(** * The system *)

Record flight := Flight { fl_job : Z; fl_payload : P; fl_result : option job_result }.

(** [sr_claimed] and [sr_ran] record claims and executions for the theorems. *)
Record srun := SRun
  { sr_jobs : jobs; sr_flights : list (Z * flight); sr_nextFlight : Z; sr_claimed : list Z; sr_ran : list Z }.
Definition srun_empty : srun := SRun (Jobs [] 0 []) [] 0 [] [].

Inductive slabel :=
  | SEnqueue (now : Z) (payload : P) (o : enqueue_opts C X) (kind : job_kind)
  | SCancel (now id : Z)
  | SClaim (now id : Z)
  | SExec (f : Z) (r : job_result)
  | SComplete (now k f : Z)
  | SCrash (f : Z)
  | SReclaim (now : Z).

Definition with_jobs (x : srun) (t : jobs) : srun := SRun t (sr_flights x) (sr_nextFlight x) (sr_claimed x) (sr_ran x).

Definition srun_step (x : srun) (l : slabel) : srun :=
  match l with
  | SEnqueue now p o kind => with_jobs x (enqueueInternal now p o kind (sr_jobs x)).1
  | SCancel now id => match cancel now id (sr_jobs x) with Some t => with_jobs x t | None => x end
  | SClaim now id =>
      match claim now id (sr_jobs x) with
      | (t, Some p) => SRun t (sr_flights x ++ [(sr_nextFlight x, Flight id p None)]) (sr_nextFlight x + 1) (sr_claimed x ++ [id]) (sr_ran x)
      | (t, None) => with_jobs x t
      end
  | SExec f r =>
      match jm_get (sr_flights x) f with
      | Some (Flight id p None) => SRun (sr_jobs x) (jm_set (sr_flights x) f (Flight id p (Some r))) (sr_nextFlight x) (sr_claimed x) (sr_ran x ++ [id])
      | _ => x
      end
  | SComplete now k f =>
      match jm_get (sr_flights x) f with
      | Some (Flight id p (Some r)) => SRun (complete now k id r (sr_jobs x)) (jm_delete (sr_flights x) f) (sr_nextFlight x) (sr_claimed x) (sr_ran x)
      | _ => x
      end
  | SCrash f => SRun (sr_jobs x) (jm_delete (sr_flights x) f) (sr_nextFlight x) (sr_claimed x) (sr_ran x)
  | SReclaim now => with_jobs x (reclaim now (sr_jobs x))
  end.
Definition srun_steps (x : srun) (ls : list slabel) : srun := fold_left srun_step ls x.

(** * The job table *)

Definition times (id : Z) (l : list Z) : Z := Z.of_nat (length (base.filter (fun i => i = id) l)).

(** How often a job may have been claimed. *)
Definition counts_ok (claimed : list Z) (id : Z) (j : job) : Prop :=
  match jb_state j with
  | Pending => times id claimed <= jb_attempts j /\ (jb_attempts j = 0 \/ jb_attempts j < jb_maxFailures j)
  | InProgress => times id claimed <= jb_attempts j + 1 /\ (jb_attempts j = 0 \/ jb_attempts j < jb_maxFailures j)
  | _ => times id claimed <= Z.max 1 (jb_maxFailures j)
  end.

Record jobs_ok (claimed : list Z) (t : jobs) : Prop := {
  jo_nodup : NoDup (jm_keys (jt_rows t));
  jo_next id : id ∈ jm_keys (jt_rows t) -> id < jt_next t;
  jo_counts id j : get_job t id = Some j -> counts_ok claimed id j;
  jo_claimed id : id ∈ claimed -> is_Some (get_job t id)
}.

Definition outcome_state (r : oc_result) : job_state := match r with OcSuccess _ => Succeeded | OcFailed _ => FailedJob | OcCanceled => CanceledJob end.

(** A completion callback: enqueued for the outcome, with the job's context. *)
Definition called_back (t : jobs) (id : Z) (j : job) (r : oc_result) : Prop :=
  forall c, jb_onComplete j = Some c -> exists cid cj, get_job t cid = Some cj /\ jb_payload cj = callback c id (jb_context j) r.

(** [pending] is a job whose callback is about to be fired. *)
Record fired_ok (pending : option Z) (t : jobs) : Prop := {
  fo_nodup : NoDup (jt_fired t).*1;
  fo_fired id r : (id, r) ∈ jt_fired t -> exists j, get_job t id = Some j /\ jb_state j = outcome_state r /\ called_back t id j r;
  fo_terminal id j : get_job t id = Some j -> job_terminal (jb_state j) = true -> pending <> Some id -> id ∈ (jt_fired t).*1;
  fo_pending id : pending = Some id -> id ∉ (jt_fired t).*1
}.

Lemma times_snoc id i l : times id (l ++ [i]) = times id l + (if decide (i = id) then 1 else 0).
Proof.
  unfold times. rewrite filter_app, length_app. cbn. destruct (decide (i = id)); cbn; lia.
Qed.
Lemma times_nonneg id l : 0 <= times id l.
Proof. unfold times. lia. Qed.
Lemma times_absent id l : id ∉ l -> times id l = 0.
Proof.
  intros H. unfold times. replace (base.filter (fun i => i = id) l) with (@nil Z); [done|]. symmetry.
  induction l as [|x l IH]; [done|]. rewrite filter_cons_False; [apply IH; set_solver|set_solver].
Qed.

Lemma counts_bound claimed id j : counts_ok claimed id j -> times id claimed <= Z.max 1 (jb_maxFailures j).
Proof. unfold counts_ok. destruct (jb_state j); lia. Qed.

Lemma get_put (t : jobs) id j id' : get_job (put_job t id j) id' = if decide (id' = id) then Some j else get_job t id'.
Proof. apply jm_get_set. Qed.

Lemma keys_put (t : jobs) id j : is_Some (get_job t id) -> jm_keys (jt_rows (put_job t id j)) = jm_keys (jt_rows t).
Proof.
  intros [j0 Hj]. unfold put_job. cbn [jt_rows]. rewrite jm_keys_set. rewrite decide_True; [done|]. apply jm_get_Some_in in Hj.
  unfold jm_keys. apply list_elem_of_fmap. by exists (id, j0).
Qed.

####

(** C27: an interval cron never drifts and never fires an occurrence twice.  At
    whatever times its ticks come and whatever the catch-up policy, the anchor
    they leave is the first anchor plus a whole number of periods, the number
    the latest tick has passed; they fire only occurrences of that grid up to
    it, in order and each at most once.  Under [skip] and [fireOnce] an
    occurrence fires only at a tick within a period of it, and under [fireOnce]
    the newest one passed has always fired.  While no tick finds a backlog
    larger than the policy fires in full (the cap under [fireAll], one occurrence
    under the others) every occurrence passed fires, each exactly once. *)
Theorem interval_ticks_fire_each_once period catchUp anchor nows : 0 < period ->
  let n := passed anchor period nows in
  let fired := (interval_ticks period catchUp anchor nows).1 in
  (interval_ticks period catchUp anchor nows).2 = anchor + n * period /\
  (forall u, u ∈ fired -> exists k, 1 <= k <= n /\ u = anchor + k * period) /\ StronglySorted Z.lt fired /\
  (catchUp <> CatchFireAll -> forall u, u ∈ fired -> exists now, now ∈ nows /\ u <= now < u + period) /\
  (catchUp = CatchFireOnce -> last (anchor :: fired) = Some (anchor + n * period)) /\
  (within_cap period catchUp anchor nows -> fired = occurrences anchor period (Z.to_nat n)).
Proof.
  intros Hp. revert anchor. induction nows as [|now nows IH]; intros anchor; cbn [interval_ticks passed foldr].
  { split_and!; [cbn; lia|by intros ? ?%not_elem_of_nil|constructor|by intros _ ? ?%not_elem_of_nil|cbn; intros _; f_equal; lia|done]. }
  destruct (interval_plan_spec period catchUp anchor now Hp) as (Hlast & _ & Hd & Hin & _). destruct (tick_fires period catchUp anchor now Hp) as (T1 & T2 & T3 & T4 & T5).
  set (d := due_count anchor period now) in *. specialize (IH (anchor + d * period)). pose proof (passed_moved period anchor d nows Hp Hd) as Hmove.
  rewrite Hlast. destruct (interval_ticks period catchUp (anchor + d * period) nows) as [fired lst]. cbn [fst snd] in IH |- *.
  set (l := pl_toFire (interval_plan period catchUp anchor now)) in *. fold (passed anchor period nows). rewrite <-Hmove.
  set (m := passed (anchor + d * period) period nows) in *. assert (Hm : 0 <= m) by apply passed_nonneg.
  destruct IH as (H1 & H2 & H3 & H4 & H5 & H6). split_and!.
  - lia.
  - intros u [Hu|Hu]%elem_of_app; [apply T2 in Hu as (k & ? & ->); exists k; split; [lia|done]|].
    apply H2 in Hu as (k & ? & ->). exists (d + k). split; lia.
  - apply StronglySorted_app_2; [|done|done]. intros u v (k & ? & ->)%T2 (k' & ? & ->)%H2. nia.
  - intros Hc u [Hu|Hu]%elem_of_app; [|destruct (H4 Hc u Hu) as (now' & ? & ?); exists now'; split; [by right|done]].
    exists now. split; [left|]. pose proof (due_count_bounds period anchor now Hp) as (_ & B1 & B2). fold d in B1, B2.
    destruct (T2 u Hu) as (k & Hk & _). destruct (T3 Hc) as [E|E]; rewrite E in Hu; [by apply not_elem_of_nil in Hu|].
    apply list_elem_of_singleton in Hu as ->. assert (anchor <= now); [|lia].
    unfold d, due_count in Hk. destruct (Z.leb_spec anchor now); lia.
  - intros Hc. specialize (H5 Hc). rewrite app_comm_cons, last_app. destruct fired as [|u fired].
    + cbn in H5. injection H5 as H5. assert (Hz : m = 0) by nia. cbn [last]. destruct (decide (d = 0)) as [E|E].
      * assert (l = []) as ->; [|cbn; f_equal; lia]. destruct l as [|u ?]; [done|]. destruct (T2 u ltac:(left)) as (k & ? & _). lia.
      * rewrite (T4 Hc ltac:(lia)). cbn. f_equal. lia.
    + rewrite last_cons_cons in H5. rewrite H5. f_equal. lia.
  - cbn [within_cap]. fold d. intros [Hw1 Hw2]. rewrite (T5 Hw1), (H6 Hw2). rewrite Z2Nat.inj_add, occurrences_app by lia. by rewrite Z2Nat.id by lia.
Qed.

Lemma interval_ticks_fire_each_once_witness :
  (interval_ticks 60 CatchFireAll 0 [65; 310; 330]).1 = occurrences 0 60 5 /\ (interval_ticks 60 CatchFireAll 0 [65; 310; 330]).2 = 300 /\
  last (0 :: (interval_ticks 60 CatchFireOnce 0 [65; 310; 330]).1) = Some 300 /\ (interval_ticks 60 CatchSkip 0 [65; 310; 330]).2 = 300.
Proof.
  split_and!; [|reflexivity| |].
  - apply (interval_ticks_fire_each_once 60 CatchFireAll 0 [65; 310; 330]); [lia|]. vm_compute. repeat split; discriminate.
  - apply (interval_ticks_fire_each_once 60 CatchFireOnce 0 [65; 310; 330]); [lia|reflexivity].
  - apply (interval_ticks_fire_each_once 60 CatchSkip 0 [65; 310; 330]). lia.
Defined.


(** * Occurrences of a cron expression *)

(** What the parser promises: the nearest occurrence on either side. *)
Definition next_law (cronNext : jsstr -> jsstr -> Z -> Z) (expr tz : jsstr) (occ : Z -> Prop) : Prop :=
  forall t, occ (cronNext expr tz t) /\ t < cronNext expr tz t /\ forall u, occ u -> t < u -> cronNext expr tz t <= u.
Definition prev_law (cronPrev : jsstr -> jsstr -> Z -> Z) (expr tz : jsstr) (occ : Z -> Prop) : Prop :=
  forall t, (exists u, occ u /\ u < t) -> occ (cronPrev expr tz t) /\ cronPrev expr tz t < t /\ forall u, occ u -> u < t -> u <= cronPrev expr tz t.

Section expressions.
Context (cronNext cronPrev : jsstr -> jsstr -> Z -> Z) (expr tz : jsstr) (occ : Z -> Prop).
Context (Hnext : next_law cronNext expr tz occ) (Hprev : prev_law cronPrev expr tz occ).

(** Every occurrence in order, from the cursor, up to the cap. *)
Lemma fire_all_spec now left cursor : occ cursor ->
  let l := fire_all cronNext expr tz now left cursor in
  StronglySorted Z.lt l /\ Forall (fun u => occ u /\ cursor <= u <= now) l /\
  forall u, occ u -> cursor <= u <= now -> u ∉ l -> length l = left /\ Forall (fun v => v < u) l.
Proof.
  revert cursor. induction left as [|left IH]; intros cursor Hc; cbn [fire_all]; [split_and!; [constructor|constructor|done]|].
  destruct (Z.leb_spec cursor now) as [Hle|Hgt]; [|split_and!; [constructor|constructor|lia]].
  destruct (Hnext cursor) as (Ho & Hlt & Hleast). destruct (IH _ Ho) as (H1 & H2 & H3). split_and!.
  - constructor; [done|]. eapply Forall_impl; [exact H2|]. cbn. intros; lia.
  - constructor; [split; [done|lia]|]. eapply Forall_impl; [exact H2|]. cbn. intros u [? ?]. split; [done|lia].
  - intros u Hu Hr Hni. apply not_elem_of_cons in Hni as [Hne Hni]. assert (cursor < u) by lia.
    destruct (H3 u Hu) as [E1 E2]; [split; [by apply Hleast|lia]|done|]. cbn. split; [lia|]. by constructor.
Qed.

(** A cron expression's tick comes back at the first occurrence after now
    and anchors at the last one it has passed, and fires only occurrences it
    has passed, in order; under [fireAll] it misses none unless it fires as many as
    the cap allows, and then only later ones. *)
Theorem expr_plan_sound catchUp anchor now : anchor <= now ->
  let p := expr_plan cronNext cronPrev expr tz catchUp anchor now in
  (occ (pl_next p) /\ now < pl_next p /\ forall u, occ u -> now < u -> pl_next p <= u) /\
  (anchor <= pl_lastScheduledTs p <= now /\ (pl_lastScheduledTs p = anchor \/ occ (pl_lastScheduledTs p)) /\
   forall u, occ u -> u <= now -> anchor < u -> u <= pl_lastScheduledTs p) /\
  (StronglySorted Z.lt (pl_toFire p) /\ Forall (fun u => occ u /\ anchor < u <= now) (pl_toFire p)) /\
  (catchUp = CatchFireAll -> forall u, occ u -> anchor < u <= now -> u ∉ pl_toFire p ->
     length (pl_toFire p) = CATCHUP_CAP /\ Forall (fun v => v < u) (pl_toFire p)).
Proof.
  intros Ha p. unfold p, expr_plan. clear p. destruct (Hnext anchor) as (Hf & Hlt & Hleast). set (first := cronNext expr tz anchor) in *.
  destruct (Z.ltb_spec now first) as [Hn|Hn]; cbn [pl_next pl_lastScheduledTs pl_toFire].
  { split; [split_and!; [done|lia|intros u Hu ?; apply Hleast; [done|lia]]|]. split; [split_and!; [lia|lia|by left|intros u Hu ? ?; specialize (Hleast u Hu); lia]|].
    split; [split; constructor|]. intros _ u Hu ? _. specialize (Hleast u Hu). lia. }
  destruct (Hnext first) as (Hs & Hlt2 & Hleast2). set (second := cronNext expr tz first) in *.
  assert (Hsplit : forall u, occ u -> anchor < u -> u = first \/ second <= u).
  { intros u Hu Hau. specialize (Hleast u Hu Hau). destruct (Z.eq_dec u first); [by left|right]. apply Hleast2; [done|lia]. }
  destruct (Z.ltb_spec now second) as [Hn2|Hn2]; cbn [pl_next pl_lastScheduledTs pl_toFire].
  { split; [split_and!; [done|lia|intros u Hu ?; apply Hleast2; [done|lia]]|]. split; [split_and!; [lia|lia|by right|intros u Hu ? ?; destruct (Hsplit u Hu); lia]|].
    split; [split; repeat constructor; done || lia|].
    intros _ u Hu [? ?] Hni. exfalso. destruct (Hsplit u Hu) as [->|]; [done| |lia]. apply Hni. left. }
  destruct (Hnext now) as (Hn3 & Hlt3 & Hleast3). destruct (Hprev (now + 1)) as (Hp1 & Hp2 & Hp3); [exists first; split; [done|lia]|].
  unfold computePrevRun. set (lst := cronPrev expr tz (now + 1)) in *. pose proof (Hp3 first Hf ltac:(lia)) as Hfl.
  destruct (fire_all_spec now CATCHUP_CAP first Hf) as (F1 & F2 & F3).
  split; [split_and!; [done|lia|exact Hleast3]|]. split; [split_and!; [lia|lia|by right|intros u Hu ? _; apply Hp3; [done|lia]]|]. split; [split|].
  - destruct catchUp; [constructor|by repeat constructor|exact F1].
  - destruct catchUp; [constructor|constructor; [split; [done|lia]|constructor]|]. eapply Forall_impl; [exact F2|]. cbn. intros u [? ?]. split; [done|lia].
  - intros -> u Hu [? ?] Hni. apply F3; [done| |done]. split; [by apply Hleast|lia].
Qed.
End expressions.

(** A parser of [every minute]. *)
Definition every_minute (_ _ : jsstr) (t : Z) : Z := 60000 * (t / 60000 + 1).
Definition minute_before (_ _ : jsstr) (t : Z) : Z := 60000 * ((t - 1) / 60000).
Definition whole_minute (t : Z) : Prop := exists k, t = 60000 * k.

####

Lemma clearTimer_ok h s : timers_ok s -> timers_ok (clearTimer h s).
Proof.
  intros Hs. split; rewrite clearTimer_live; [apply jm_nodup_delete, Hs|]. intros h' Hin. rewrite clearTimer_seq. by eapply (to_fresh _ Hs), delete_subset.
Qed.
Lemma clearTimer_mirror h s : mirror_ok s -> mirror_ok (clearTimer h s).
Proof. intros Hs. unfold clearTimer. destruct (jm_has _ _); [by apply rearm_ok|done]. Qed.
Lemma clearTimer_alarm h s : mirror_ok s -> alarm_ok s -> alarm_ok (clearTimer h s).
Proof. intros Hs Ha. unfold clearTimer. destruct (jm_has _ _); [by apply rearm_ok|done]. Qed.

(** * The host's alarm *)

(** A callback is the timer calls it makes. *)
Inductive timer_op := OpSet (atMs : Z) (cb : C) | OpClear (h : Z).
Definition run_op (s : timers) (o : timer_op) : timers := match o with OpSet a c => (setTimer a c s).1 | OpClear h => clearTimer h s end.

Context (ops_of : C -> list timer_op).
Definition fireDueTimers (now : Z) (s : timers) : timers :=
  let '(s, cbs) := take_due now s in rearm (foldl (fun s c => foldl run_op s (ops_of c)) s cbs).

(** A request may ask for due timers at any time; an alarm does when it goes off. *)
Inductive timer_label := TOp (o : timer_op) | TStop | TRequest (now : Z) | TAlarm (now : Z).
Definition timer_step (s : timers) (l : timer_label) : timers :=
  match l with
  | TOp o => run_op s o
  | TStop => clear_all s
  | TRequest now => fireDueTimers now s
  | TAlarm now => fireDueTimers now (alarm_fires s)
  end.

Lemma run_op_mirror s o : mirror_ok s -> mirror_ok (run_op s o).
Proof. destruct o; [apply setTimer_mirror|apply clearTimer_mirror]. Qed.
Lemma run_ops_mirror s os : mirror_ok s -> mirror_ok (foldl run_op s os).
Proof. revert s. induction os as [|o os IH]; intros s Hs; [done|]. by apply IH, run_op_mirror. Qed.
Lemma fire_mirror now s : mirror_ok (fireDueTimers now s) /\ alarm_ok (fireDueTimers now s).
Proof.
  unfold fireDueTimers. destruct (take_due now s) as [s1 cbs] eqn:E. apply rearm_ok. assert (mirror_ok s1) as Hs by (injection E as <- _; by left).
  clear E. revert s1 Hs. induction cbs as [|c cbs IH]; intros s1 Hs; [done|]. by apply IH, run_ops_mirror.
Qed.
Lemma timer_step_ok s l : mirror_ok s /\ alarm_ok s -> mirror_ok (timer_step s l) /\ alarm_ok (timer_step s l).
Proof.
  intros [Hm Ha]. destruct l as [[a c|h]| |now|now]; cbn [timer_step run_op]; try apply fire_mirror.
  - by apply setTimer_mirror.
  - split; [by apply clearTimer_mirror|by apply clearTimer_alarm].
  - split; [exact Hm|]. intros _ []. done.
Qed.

####

**EXERCISE BRIEF**
Taking the material above, extract exactly and only the lines from the line with "occurrence fires only" to the line with "intros Hp. revert", inclusive of both.

**WRITTEN ANSWER**
    occurrence fires only at a tick within a period of it, and under [fireOnce]
    the newest one passed has always fired.  While no tick finds a backlog
    larger than the policy fires in full (the cap under [fireAll], one occurrence
    under the others) every occurrence passed fires, each exactly once. *)
Theorem interval_ticks_fire_each_once period catchUp anchor nows : 0 < period ->
  let n := passed anchor period nows in
  let fired := (interval_ticks period catchUp anchor nows).1 in
  (interval_ticks period catchUp anchor nows).2 = anchor + n * period /\
  (forall u, u ∈ fired -> exists k, 1 <= k <= n /\ u = anchor + k * period) /\ StronglySorted Z.lt fired /\
  (catchUp <> CatchFireAll -> forall u, u ∈ fired -> exists now, now ∈ nows /\ u <= now < u + period) /\
  (catchUp = CatchFireOnce -> last (anchor :: fired) = Some (anchor + n * period)) /\
  (within_cap period catchUp anchor nows -> fired = occurrences anchor period (Z.to_nat n)).
Proof.
  intros Hp. revert anchor. induction nows as [|now nows IH]; intros anchor; cbn [interval_ticks passed foldr].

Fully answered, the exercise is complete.